INPUT MATERIAL -
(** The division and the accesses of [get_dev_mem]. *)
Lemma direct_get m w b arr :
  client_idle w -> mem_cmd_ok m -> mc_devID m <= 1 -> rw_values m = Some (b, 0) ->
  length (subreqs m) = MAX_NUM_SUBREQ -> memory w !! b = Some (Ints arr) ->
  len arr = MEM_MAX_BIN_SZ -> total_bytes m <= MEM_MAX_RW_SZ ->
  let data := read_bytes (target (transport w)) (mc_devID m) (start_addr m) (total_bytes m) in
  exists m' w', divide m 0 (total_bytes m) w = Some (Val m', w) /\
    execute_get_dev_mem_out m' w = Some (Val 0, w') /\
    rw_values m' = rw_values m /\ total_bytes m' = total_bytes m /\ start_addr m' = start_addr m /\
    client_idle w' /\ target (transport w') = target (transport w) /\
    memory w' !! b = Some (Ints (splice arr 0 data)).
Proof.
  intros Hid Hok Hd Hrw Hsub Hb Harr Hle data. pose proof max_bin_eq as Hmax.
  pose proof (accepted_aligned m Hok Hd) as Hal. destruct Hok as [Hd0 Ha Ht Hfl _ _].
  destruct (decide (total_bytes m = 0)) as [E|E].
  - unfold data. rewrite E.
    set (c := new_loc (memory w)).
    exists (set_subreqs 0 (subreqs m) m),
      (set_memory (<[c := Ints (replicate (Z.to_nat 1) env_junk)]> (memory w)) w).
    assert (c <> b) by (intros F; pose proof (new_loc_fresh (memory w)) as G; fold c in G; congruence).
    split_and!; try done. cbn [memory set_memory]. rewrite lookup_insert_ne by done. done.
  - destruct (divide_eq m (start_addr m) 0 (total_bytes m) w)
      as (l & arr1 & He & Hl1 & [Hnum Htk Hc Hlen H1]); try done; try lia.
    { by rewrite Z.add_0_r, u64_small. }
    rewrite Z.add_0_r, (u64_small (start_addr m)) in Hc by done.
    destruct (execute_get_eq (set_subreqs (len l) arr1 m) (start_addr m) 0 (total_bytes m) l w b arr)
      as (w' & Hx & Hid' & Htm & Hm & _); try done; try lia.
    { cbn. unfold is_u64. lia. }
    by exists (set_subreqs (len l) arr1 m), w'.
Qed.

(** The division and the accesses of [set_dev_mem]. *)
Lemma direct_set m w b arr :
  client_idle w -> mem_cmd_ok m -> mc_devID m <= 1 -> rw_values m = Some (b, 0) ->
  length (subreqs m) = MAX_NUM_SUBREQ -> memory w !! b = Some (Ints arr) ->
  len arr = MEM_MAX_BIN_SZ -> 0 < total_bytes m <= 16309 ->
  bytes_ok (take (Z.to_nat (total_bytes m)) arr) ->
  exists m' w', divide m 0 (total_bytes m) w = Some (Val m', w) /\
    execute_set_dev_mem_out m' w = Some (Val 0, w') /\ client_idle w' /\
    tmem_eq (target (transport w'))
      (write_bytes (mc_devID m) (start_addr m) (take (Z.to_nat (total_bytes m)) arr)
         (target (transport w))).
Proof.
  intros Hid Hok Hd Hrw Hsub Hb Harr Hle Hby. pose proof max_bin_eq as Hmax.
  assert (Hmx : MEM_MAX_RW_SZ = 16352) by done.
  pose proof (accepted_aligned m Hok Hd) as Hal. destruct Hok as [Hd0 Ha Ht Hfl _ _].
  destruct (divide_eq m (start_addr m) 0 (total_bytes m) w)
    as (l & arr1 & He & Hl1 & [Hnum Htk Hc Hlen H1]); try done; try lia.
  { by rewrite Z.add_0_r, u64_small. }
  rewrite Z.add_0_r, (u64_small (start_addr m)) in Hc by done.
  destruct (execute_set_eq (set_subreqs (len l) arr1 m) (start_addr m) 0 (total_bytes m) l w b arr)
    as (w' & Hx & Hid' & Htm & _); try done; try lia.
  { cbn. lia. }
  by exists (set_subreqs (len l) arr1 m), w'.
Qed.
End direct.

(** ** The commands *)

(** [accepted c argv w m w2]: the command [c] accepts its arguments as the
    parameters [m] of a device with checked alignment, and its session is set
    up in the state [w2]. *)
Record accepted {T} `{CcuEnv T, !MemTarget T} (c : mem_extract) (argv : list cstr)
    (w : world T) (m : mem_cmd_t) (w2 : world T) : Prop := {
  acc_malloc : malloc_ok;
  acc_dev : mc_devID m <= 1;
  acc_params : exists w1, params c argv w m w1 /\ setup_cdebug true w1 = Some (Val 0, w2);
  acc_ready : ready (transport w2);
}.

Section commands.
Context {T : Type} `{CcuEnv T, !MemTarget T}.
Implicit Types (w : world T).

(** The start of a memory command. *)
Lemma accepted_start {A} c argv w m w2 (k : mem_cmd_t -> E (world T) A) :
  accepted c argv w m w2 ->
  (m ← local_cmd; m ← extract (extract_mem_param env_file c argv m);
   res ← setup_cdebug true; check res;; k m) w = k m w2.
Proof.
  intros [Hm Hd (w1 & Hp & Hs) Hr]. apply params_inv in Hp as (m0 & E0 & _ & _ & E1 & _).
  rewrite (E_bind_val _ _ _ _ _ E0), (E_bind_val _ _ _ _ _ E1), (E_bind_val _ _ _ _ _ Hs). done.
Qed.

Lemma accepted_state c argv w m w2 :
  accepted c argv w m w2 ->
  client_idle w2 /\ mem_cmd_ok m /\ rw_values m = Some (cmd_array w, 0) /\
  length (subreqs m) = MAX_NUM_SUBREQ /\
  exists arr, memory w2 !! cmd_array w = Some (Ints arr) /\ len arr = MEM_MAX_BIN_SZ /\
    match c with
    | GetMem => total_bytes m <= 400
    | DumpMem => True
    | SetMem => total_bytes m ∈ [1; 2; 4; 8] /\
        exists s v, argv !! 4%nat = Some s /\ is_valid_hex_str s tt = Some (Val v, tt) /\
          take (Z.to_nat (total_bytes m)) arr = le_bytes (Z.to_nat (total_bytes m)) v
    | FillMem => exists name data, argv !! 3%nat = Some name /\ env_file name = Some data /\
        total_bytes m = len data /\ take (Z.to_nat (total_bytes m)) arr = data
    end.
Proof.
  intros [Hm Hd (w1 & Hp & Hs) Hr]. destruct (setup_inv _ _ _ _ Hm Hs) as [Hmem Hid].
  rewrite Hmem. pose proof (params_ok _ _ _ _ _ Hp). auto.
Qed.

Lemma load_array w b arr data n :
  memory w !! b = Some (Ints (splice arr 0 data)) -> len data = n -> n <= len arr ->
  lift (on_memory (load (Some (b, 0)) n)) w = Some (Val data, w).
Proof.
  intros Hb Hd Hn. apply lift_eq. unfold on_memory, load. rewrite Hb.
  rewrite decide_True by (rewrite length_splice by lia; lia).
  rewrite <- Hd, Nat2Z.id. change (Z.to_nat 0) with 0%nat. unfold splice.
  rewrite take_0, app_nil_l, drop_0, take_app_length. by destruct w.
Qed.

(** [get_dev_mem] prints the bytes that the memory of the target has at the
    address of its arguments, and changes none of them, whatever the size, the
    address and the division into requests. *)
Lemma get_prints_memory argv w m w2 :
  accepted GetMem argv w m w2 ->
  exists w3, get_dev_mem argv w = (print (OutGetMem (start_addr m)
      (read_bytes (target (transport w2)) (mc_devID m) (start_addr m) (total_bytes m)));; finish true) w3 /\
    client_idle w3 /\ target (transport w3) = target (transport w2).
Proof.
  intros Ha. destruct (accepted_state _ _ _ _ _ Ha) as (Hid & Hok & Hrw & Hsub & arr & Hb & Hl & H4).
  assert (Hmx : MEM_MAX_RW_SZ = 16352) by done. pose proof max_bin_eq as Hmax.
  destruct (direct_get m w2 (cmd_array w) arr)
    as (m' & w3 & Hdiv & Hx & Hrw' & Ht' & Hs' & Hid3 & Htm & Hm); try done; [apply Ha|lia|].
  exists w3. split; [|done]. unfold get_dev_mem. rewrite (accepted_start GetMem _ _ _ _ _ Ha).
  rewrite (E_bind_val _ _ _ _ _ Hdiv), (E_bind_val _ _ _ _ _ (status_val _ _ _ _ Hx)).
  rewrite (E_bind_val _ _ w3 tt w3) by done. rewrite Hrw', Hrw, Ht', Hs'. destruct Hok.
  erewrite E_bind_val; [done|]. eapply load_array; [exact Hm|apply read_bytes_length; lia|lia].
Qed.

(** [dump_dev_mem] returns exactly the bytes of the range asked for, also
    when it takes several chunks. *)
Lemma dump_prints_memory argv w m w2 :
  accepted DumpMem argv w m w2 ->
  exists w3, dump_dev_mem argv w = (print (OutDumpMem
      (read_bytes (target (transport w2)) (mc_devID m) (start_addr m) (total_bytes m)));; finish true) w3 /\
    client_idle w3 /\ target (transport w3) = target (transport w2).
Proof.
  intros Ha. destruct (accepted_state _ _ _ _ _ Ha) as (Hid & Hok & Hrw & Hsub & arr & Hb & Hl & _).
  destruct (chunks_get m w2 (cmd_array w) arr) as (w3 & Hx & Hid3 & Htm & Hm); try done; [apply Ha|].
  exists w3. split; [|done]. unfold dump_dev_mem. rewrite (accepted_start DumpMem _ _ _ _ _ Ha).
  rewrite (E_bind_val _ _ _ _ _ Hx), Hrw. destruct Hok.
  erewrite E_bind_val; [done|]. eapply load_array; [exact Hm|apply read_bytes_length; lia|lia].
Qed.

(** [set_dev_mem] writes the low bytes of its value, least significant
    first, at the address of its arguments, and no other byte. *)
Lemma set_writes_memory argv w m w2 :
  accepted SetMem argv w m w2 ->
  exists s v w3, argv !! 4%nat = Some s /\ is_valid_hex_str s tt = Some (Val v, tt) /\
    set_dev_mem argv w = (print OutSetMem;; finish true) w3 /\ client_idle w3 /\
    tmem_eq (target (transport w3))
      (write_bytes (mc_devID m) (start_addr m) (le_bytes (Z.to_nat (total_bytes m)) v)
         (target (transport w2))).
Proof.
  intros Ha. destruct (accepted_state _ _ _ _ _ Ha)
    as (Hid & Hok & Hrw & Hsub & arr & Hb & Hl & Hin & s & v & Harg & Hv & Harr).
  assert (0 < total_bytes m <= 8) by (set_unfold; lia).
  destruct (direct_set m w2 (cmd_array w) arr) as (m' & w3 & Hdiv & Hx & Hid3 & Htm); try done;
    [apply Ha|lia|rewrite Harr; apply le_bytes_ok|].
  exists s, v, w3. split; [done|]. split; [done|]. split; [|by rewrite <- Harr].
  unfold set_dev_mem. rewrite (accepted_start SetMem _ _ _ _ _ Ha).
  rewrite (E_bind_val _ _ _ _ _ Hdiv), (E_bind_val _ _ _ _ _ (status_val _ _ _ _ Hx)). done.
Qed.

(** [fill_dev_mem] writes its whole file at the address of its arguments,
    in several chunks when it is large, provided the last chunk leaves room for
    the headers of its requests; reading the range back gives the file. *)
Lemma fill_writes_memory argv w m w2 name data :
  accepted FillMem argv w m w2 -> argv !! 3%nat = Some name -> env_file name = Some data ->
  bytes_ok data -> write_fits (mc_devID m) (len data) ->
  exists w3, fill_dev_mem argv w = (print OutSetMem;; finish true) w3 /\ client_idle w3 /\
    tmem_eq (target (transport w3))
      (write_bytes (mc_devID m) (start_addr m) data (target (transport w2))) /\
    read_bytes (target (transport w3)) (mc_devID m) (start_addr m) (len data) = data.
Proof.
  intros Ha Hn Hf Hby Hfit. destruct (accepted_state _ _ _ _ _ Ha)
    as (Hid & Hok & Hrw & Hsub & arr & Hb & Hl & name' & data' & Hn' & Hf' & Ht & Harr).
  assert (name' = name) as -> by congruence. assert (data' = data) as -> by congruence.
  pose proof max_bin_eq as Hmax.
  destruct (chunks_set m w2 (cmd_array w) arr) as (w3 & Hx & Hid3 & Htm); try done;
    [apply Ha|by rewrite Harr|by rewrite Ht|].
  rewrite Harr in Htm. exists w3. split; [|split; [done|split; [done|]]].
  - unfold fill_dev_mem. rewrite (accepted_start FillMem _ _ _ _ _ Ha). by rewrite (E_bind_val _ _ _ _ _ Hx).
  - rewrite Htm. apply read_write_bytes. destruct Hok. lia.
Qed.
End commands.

YOUR TASK - The expected output is each line of the records above that includes the word "when".

REPLY TO THE TASK -
    when it takes several chunks. *)
    in several chunks when it is large, provided the last chunk leaves room for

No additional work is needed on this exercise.